Non tanto per il contenuto che fotografa la società napoletana dopo la seconda guerra mondiale, divisa e contaminata tra i bassifondi dei quartieri spagnoli e le terrazze di Posillipo, tra il desiderio di partire e quello di restare, tra le ansie dei giovani e la nostalgia degli adulti, ma per tutto il corredo di battute e battutine che Patroni Griffi mette in bocca a questa piccola o grande borghesia sgangherata che prova ancora a fare il verso a se stessa.

“Un oggettino in mano a voi è roba rubata, in mano a me è roba di famiglia”, dirà la signora del titolo interpretata da Mascia Musy alla giovane prostituta (Clio Cipolletta) a cui affitta il proprio talamo, in virtù delle stesse ‘leggi economiche’ per le quali affitta il tavolo da pranzo alle amiche per la partita a carte.
Le signore che giocano al tavolo verde è la prima delle quattro scene della commedia, ed è visivamente simultanea a quella della camera con letto a castello- una pacifica allusione di promiscuità e emergenza-, in cui il figlio della signora attende con indolenza l’arrivo della fidanzata, dopo che noi spettatori lo avevamo visto dalla buca d’orchestra mimare con enfasi la direzione della Quinta di Šostakovič.

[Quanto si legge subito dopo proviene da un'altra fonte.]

(** What is left is a suffix of the input. *)
Lemma trim_start_go_suffix (n : nat) (l : list ascii) :
  ∃ pre, l = pre ++ trim_start_go n ps l.
Proof.
  revert l. induction n as [|n IH]; intros l; simpl; [by exists []|].
  destruct (strip_one ps l) eqn:E; [|by exists []].
  apply strip_one_Some in E as (p & _ & ->). destruct (IH l0) as [pre Hpre].
  exists (p ++ pre). by rewrite <- app_assoc, <- Hpre.
Qed.

End Trim.

Lemma js_whitespace_nonempty : Forall (λ p, p ≠ []) js_whitespace.
Proof. decide_true. Qed.

Lemma js_whitespace_rev_nonempty : Forall (λ p, p ≠ []) (reverse <$> js_whitespace).
Proof. decide_true. Qed.

(** A byte string is trimmed when no whitespace code point starts or
    ends it. *)
Definition trimmed (l : list ascii) : Prop :=
  strip_one js_whitespace l = None ∧
  strip_one (reverse <$> js_whitespace) (reverse l) = None.

Lemma trim_bytes_trimmed (l : list ascii) : trimmed (trim_bytes l).
Proof.
  unfold trimmed, trim_bytes, trim_start.
  set (x := trim_start_go (length l) js_whitespace l).
  assert (strip_one js_whitespace x = None) as Hx.
  { apply trim_start_go_spec; [apply js_whitespace_nonempty|lia]. }
  set (y := trim_start_go _ (reverse <$> js_whitespace) (reverse x)).
  destruct (trim_start_go_suffix (reverse <$> js_whitespace) (length (reverse x)) (reverse x))
    as [pre Hpre].
  fold y in Hpre. split.
  - apply (strip_one_None_app _ _ (reverse pre)).
    by rewrite <- reverse_app, <- Hpre, reverse_involutive.
  - rewrite reverse_involutive. apply trim_start_go_spec; [apply js_whitespace_rev_nonempty|lia].
Qed.

Lemma js_trim_trimmed (s : string) : trimmed (String.list_ascii_of_string (js_trim s)).
Proof. unfold js_trim. rewrite String.list_ascii_of_string_of_list_ascii. apply trim_bytes_trimmed. Qed.

Lemma str_truthy_Some (s : string) : str_truthy (Some s) = bool_decide (s ≠ "").
Proof.
  simpl. destruct (String.eqb_spec s ""); simpl; symmetry;
    [apply bool_decide_eq_false|apply bool_decide_eq_true]; tauto.
Qed.

(** ** What the list reports *)

#[local] Arguments str_truthy : simpl never.

(** A rename names a non-empty id and a non-empty, trimmed name. *)
Definition rename_ok (cb : Callback) : Prop :=
  match cb with
  | CRename eid n => eid ≠ "" ∧ n ≠ "" ∧ trimmed (String.list_ascii_of_string n)
  | _ => True
  end.

Lemma saveEditing_renames_ok (st : ListState) : Forall rename_ok (saveEditing st).2.
Proof.
  unfold saveEditing. simpl. destruct (editingId st) as [eid|]; [|done].
  rewrite !str_truthy_Some.
  destruct (bool_decide _ && bool_decide _) eqn:E; [|done].
  apply andb_true_iff in E as [E1 E2]. apply bool_decide_eq_true in E1, E2.
  apply Forall_singleton. split_and!; auto using js_trim_trimmed.
Qed.

Lemma menu_item_renames_ok (o : CADObject) (item : option MenuItem) (st : ListState) :
  Forall rename_ok (menu_item o item st).2.
Proof. destruct item as [[]|]; simpl; repeat constructor. Qed.

Lemma input_keydown_renames_ok (key : string) (st : ListState) :
  Forall rename_ok (input_keydown key st).2.
Proof.
  unfold input_keydown. case_bool_decide.
  - destruct (saveEditing st) as [st1 cbs] eqn:E. simpl.
    pose proof (saveEditing_renames_ok st) as H'. rewrite E in H'. done.
  - simpl. constructor.
Qed.

Lemma list_step_renames_ok (objects : list CADObject) (st st' : ListState)
    (ev : ListEvent) (cbs : list Callback) :
  list_step objects st ev = Some (st', cbs) → Forall rename_ok cbs.
Proof.
  intros H. destruct ev; simpl in H;
    try (destruct (objects !! _) as [o|]; simpl in H; [|done]);
    repeat case_match; simplify_eq; try by repeat constructor.
  - pose proof (menu_item_renames_ok o item st) as H'. by rewrite H in H'.
  - pose proof (saveEditing_renames_ok st) as H'. by rewrite H in H'.
  - pose proof (input_keydown_renames_ok key st) as H'. by rewrite H in H'.
Qed.

(** C35: whatever the user does in the scene list, every rename the list
    reports through [onRename] names a non-empty object id and a
    non-empty new name with no whitespace at either end: a blank name
    is never sent, and the name sent is [editName.trim()]. *)
Theorem list_run_renames_ok (objects : list CADObject) (st st' : ListState)
    (evs : list ListEvent) (cbs : list Callback) :
  list_run objects st evs = Some (st', cbs) → Forall rename_ok cbs.
Proof.
  revert st cbs. induction evs as [|ev evs IH]; simpl; intros st cbs H; [by simplify_eq|].
  destruct (list_step objects st ev) as [[st1 c1]|] eqn:E; simpl in H; [|done].
  destruct (list_run objects st1 evs) as [[st2 c2]|] eqn:E2; simpl in H; [|done].
  simplify_eq. apply Forall_app. split; [by eapply list_step_renames_ok|by eapply IH].
Qed.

Euforia e rassegnazione: sono un po’ questi i due umori, ora rimessi a una generazione ora all’altra, che muovono la commedia e i suoi personaggi, che si spostano da Napoli a Roma per poi ritornare, di nuovo, disillusi e delusi dalle promesse che la capitale non ha mantenuto, a intenerirci con esclamazioni che meritano da sole la trasferta partenopea (“Me la immaginavo meglio questa resurrezione”).

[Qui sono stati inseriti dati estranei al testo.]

(* ===== verification/Viewer.v ===== *)
(** * The 3D viewport: [Viewer3D.tsx]

    [Viewer3D] draws the scene's objects in a react-three-fiber canvas
    and hands [App] a handle ([Viewer3DHandle]) with [captureViews],
    which the visual check calls to photograph the model from eight
    directions, and [focusObject], which the scene list's "Locate" calls.

    The state the handle works on is the camera (position, rotation,
    up vector) and the orbit controls' target; [ViewerScene] holds both,
    the controls being absent until [OrbitControls] has mounted
    ([controlsRef.current] is null).  What three.js computes is a
    parameter of [Section Viewer3D]: [look_rotation] is the rotation
    [Object3D.lookAt] gives a camera from its position, its up vector and
    the target; [orbit_update] is [OrbitControls.update()], which moves
    the camera about the target; [gl_render] is [gl.render(scene,
    camera)] followed by [toDataURL('image/png')] on the scene being
    shown, which does not change during the synchronous [captureViews];
    [js_sin] and [js_cos] are [Math.sin] and [Math.cos], which
    ECMAScript leaves implementation-approximated.  The arithmetic of the
    code itself is binary64 ([SFmul], [SFdiv]). *)

From S2P Require Import Prelude Types CSG.

(** ** JavaScript arithmetic *)

Definition num_mul (a b : num) : num :=
  Num (SFmul js_prec js_emax (to_float a) (to_float b)).

Definition num_div (a b : num) : num :=
  Num (SFdiv js_prec js_emax (to_float a) (to_float b)).

Definition num_of_nat (n : nat) : num := js_lit (Z.of_nat n) 0.

(** [Math.PI]: the binary64 number nearest to pi. *)
Definition Math_PI : num := js_lit 884279719003555 (-48).

(** ** The camera and the controls *)

Record Camera := MkCamera {
  cam_position : Vector3;
  cam_rotation : Vector3;
  cam_up : Vector3
}.

Record Controls := MkControls { target : Vector3 }.

Record ViewerScene := MkViewer {
  camera : Camera;
  controls : option Controls
}.

(** [{ view, base64 }]. *)
Record View := MkView { view : string; base64 : string }.

Definition origin : Vector3 := (zero, zero, zero).

Section Viewer3D.
Variable look_rotation : Vector3 → Vector3 → Vector3 → Vector3.
Variable orbit_update : Vector3 → Camera → Camera.
Variable gl_render : Camera → string.
Variables js_sin js_cos : num → num.

(** [camera.lookAt(target)]: only the rotation changes. *)
Definition lookAt (t : Vector3) (c : Camera) : Camera :=
  MkCamera (cam_position c) (look_rotation (cam_position c) (cam_up c) t) (cam_up c).

(** [controlsRef.current.target.copy(t); controlsRef.current.update()]. *)
Definition aim_controls (t : Vector3) (vs : ViewerScene) : ViewerScene :=
  match controls vs with
  | Some _ => MkViewer (orbit_update t (camera vs)) (Some (MkControls t))
  | None => vs
  end.

(** [(i * 45) * (Math.PI / 180)]. *)
Definition orbit_angle (i : nat) : num :=
  num_mul (num_of_nat (i * 45)) (num_div Math_PI (js_lit 180 0)).

(** One turn of the loop of [captureViews] (lines 138-150): the camera at
    distance 8, height 4, at the [i]-th angle, looking at the origin. *)
Definition orbit_pose (i : nat) (vs : ViewerScene) : ViewerScene :=
  let angle := orbit_angle i in
  let x := num_mul (js_lit 8 0) (js_sin angle) in
  let z := num_mul (js_lit 8 0) (js_cos angle) in
  let cam := MkCamera (x, js_lit 4 0, z) (cam_rotation (camera vs)) (zero, one, zero) in
  aim_controls origin (MkViewer (lookAt origin cam) (controls vs)).

(** [`Orbit_Angle_${i * 45}`]. *)
Definition capture_label (i : nat) : string :=
  "Orbit_Angle_" +:+ pretty (N.of_nat (i * 45)).

(** The loop: pose, render, push. *)
Fixpoint capture_loop (idx : list nat) (vs : ViewerScene) : list View * ViewerScene :=
  match idx with
  | [] => ([], vs)
  | i :: idx' =>
      let vs1 := orbit_pose i vs in
      let '(views, vs2) := capture_loop idx' vs1 in
      (MkView (capture_label i) (gl_render (camera vs1)) :: views, vs2)
  end.

(** Lines 160-167: the camera's saved position, rotation and up vector
    come back, and the controls get their saved target. *)
Definition restore (orig vs : ViewerScene) : ViewerScene :=
  let controlsTarget := match controls orig with Some c => target c | None => origin end in
  aim_controls controlsTarget
    (MkViewer (MkCamera (cam_position (camera orig)) (cam_rotation (camera orig))
                 (cam_up (camera orig))) (controls vs)).

(** [captureViews] (lines 122-170). *)
Definition captureViews (vs : ViewerScene) : list View * ViewerScene :=
  let '(views, vs') := capture_loop (seq 0 8) vs in
  (views, restore vs vs').

(** [focusObject(id, position)] (lines 171-179). *)
Definition focusObject (oid : string) (pos : Vector3) (vs : ViewerScene) : ViewerScene :=
  match controls vs with
  | Some _ =>
      let '(x, y, z) := pos in
      let three := js_lit 3 0 in
      let cam := MkCamera (num_add x three, num_add y three, num_add z three)
                   (cam_rotation (camera vs)) (cam_up (camera vs)) in
      aim_controls pos (MkViewer (lookAt pos cam) (controls vs))
  | None => vs
  end.

(** [captureScreenshot] (lines 118-121). *)
Definition captureScreenshot (vs : ViewerScene) : string := gl_render (camera vs).

End Viewer3D.

(** ** Drawing the objects: [RenderObject] (lines 45-94) *)

(** The geometry a mesh gets: the object's [geometryData] for a [MESH]
    that has one, otherwise a geometry built for its type. *)
Inductive DrawnGeometry := FromData (d : GeometryData) | Built (g : Geometry).

Record Drawn := MkDrawn {
  d_key : string;
  d_geometry : DrawnGeometry;
  d_position : Vector3;
  d_rotation : Vector3;
  d_scale : Vector3;
  d_color : string;
  d_outline : bool
}.

(** The [useMemo] of lines 52-63. *)
Definition geometry_for (o : CADObject) : DrawnGeometry :=
  match type o, geometryData o with
  | MESH, Some d => FromData d
  | SPHERE, _ => Built (SphereGeometry half 32 32)
  | _, _ => Built (BoxGeometry one one one)
  end.

(** [obj.visible === false] hides the object; a selected one is drawn
    in ["#3b82f6"] with the wireframe box around it. *)
Definition RenderObject (o : CADObject) (isSelected : bool) : option Drawn :=
  if bool_decide (visible o = Some false) then None
  else Some (MkDrawn (id o) (geometry_for o) (position o) (rotation o) (scale o)
               (if isSelected then "#3b82f6" else color o) isSelected).

(** [objects.map(obj => <RenderObject ... isSelected={selectedId === obj.id} />)]
    (lines 191-198). *)
Definition draw_objects (objects : list CADObject) (selectedId : option string) : list Drawn :=
  omap (λ o, RenderObject o (bool_decide (selectedId = Some (id o)))) objects.

(** What [SceneContent] shows (lines 184-208): the objects, and the
    grid when [showGrid] is set. *)
Record SceneView := MkSceneView { drawn : list Drawn; grid_shown : bool }.

Definition scene_content (objects : list CADObject) (selectedId : option string) (showGrid : bool)
    : SceneView :=
  MkSceneView (draw_objects objects selectedId) showGrid.

(** ** The toolbar (lines 96-111 and 211-234) *)

Inductive InteractionMode := RotateMode | PanMode.
Inductive MouseAction := MOUSE_ROTATE | MOUSE_DOLLY | MOUSE_PAN.

(** [mouseButtons] of [ControlsHandler]: left, middle, right. *)
Definition mouseButtons (m : InteractionMode) : MouseAction * MouseAction * MouseAction :=
  (match m with PanMode => MOUSE_PAN | RotateMode => MOUSE_ROTATE end, MOUSE_DOLLY, MOUSE_PAN).

(** The state of [Viewer3D]: its two [useState]s and [sceneRef.current],
    the mounted [SceneContent] if any. *)
Record Viewer3DState := MkViewer3D {
  interactionMode : InteractionMode;
  showGrid : bool;
  sceneRef : option ViewerScene
}.

Definition toggle_mode (v : Viewer3DState) : Viewer3DState :=
  MkViewer3D (match interactionMode v with RotateMode => PanMode | PanMode => RotateMode end)
    (showGrid v) (sceneRef v).

Definition toggle_grid (v : Viewer3DState) : Viewer3DState :=
  MkViewer3D (interactionMode v) (negb (showGrid v)) (sceneRef v).

(** [captureViews] of the handle [Viewer3D] gives [App] (line 218):
    [sceneRef.current?.captureViews()], [undefined] before [SceneContent]
    has mounted. *)
Definition handle_captureViews look_rotation orbit_update gl_render js_sin js_cos
    (v : Viewer3DState) : option (list View) * Viewer3DState :=
  match sceneRef v with
  | Some vs =>
      let '(views, vs') := captureViews look_rotation orbit_update gl_render js_sin js_cos vs in
      (Some views, MkViewer3D (interactionMode v) (showGrid v) (Some vs'))
  | None => (None, v)
  end.

(** ** Facts *)

Section Facts.
Variable look_rotation : Vector3 → Vector3 → Vector3 → Vector3.
Variable orbit_update : Vector3 → Camera → Camera.
Variable gl_render : Camera → string.
Variables js_sin js_cos : num → num.

Local Abbreviation pose := (orbit_pose look_rotation orbit_update js_sin js_cos).
Local Abbreviation loop := (capture_loop look_rotation orbit_update gl_render js_sin js_cos).

(** A pose does not depend on the pose before it: [lookAt] overwrites
    the rotation, and the rest is set. *)
Lemma orbit_pose_again (i j : nat) (vs : ViewerScene) : pose i (pose j vs) = pose i vs.
Proof. unfold orbit_pose, aim_controls. by destruct (controls vs). Qed.

Lemma orbit_pose_controls (i : nat) (vs : ViewerScene) :
  is_Some (controls (pose i vs)) ↔ is_Some (controls vs).
Proof. unfold orbit_pose, aim_controls. destruct (controls vs); simpl; split; eauto. Qed.

Lemma capture_loop_views (idx : list nat) (vs : ViewerScene) :
  (loop idx vs).1 = (λ i, MkView (capture_label i) (gl_render (camera (pose i vs)))) <$> idx.
Proof.
  revert vs. induction idx as [|i idx IH]; intros vs; [done|]. simpl.
  destruct (loop idx (pose i vs)) as [views vs2] eqn:E. simpl. f_equal.
  specialize (IH (pose i vs)). rewrite E in IH. simpl in IH. rewrite IH.
  apply list_fmap_ext. intros _ k _. by rewrite orbit_pose_again.
Qed.

Lemma capture_loop_controls (idx : list nat) (vs : ViewerScene) :
  is_Some (controls (loop idx vs).2) ↔ is_Some (controls vs).
Proof.
  revert vs. induction idx as [|i idx IH]; intros vs; [done|]. simpl.
  destruct (loop idx (pose i vs)) as [views vs2] eqn:E. simpl.
  rewrite <- (orbit_pose_controls i vs), <- (IH (pose i vs)), E. done.
Qed.

(** [restore] reads of the state it ends only whether the controls exist. *)
Lemma restore_final (orig vs : ViewerScene) :
  is_Some (controls vs) ↔ is_Some (controls orig) →
  restore orbit_update orig vs =
    match controls orig with
    | None => orig
    | Some c => MkViewer (orbit_update (target c) (camera orig)) (Some c)
    end.
Proof.
  destruct orig as [[p r u] [[t]|]], vs as [cam [c|]]; unfold restore, aim_controls; simpl;
    intros [H1 H2]; try done;
    first [by destruct (H1 ltac:(eauto)) as [? [=]] | by destruct (H2 ltac:(eauto)) as [? [=]]].
Qed.

(** C36: [captureViews] photographs the scene eight times, labelled
    ["Orbit_Angle_0"] to ["Orbit_Angle_315"] in steps of 45, each image
    the render from the camera at that orbit pose, and it leaves the
    camera and the controls as they were: exactly so when the orbit
    controls have not mounted, and otherwise with the saved target and
    the one [update()] the controls apply to the saved camera. *)
Theorem captureViews_restores (vs : ViewerScene) :
  let '(views, vs') := captureViews look_rotation orbit_update gl_render js_sin js_cos vs in
  view <$> views = ["Orbit_Angle_0"; "Orbit_Angle_45"; "Orbit_Angle_90"; "Orbit_Angle_135";
                    "Orbit_Angle_180"; "Orbit_Angle_225"; "Orbit_Angle_270"; "Orbit_Angle_315"] ∧
  base64 <$> views = (λ i, gl_render (camera (pose i vs))) <$> seq 0 8 ∧
  vs' = match controls vs with
        | None => vs
        | Some c => MkViewer (orbit_update (target c) (camera vs)) (Some c)
        end.
Proof.
  unfold captureViews.
  pose proof (capture_loop_views (seq 0 8) vs) as Hv.
  pose proof (capture_loop_controls (seq 0 8) vs) as Hc.
  destruct (loop (seq 0 8) vs) as [views vs'] eqn:E. simpl in Hv, Hc. subst views.
  split_and!.
  - reflexivity.
  - reflexivity.
  - by apply restore_final.
Qed.

(** The images do not depend on where the camera was. *)
Lemma captureViews_images_indep (c1 c2 : Camera) (k : option Controls) :
  (captureViews look_rotation orbit_update gl_render js_sin js_cos (MkViewer c1 k)).1 =
  (captureViews look_rotation orbit_update gl_render js_sin js_cos (MkViewer c2 k)).1.
Proof.
  unfold captureViews.
  pose proof (capture_loop_views (seq 0 8) (MkViewer c1 k)) as H1.
  pose proof (capture_loop_views (seq 0 8) (MkViewer c2 k)) as H2.
  destruct (loop (seq 0 8) (MkViewer c1 k)), (loop (seq 0 8) (MkViewer c2 k)).
  simpl in *. by rewrite H1, H2.
Qed.

End Facts.

(** ** What is drawn *)

Lemma draw_objects_outline (l : list CADObject) (sel : option string) (d : Drawn) :
  d ∈ draw_objects l sel → d_outline d = true →
  sel = Some (d_key d) ∧ d_key d ∈ id <$> l.
Proof.
  unfold draw_objects. rewrite list_elem_of_omap. intros (o & Ho & Hr) Hd.
  unfold RenderObject in Hr. case_bool_decide; [done|]. injection Hr as <-.
  simpl in *. case_bool_decide; [|done]. split; [done|]. by apply list_elem_of_fmap_2.
Qed.

Lemma draw_objects_cons (o : CADObject) (l : list CADObject) (sel : option string) :
  draw_objects (o :: l) sel =
    match RenderObject o (bool_decide (sel = Some (id o))) with
    | Some d => d :: draw_objects l sel
    | None => draw_objects l sel
    end.
Proof. reflexivity. Qed.

(** With distinct ids, at most one object is drawn selected. *)
Lemma draw_objects_single_outline (l : list CADObject) (sel : option string) :
  NoDup (id <$> l) → length (filter (λ d, d_outline d = true) (draw_objects l sel)) ≤ 1.
Proof.
  induction l as [|o l IH]; [simpl; lia|].
  rewrite fmap_cons, NoDup_cons. intros [Hnotin Hnd].
  rewrite draw_objects_cons. destruct (RenderObject o _) as [d0|] eqn:E; [|by apply IH].
  rewrite filter_cons.
  destruct (decide (d_outline d0 = true)) as [Hout|Hout]; [|by apply IH]. cbn [length].
  destruct (filter _ (draw_objects l sel)) as [|d ds] eqn:Ef; [simpl; lia|]. exfalso.
  assert (d ∈ filter (λ d, d_outline d = true) (draw_objects l sel)) as Hd by (rewrite Ef; apply list_elem_of_here).
  apply list_elem_of_filter in Hd as [Hd Hin].
  apply draw_objects_outline in Hin as [Hsel Hk]; [|done].
  unfold RenderObject in E. case_bool_decide; [done|]. injection E as <-. simpl in Hout.
  case_bool_decide as Hs; [|done]. rewrite Hs in Hsel. injection Hsel as Heq.
  apply Hnotin. by rewrite Heq.
Qed.

(** The starter cube's color is the selection color: selecting it
    changes only the wireframe box around it. *)
Lemma starter_color_is_selection_color (o : CADObject) :
  visible o ≠ Some false → color o = "#3b82f6" →
  d_color <$> RenderObject o true = d_color <$> RenderObject o false.
Proof. intros Hv Hc. unfold RenderObject. rewrite bool_decide_false by done. simpl. by rewrite Hc. Qed.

Il pregio di questa lettura, ubbidiente alla poetica dichiarata del suo autore (“Io credo nel teatro dei personaggi più che delle storie”) è avere preservato l’anima dei personaggi prima ancora di averne accompagnato le storie, e l’avere sottolineato certi bei momenti di testo, certe belle parole e battute che non sono scivolate via senza lasciare traccia. Merito anche di una compagnia di buon livello in cui segnaliamo, accanto alla Musy, Imma Villa, Fulvia Carotenuto, Antonella Stefanucci, Valentina Curatoli e Edoardo Sorgente.

Le scene di Lino Fiorito puntano su una giustapposizione al servizio di segmenti narrativi simultanei e si valgono di pannelli mobili dipinti come paesaggi trompe l’oeil che dividono e caratterizzano i singoli spazi.
Dopo Napoli, lo spettacolo sarà al Franco Parenti di Milano dal 17 al 22 novembre.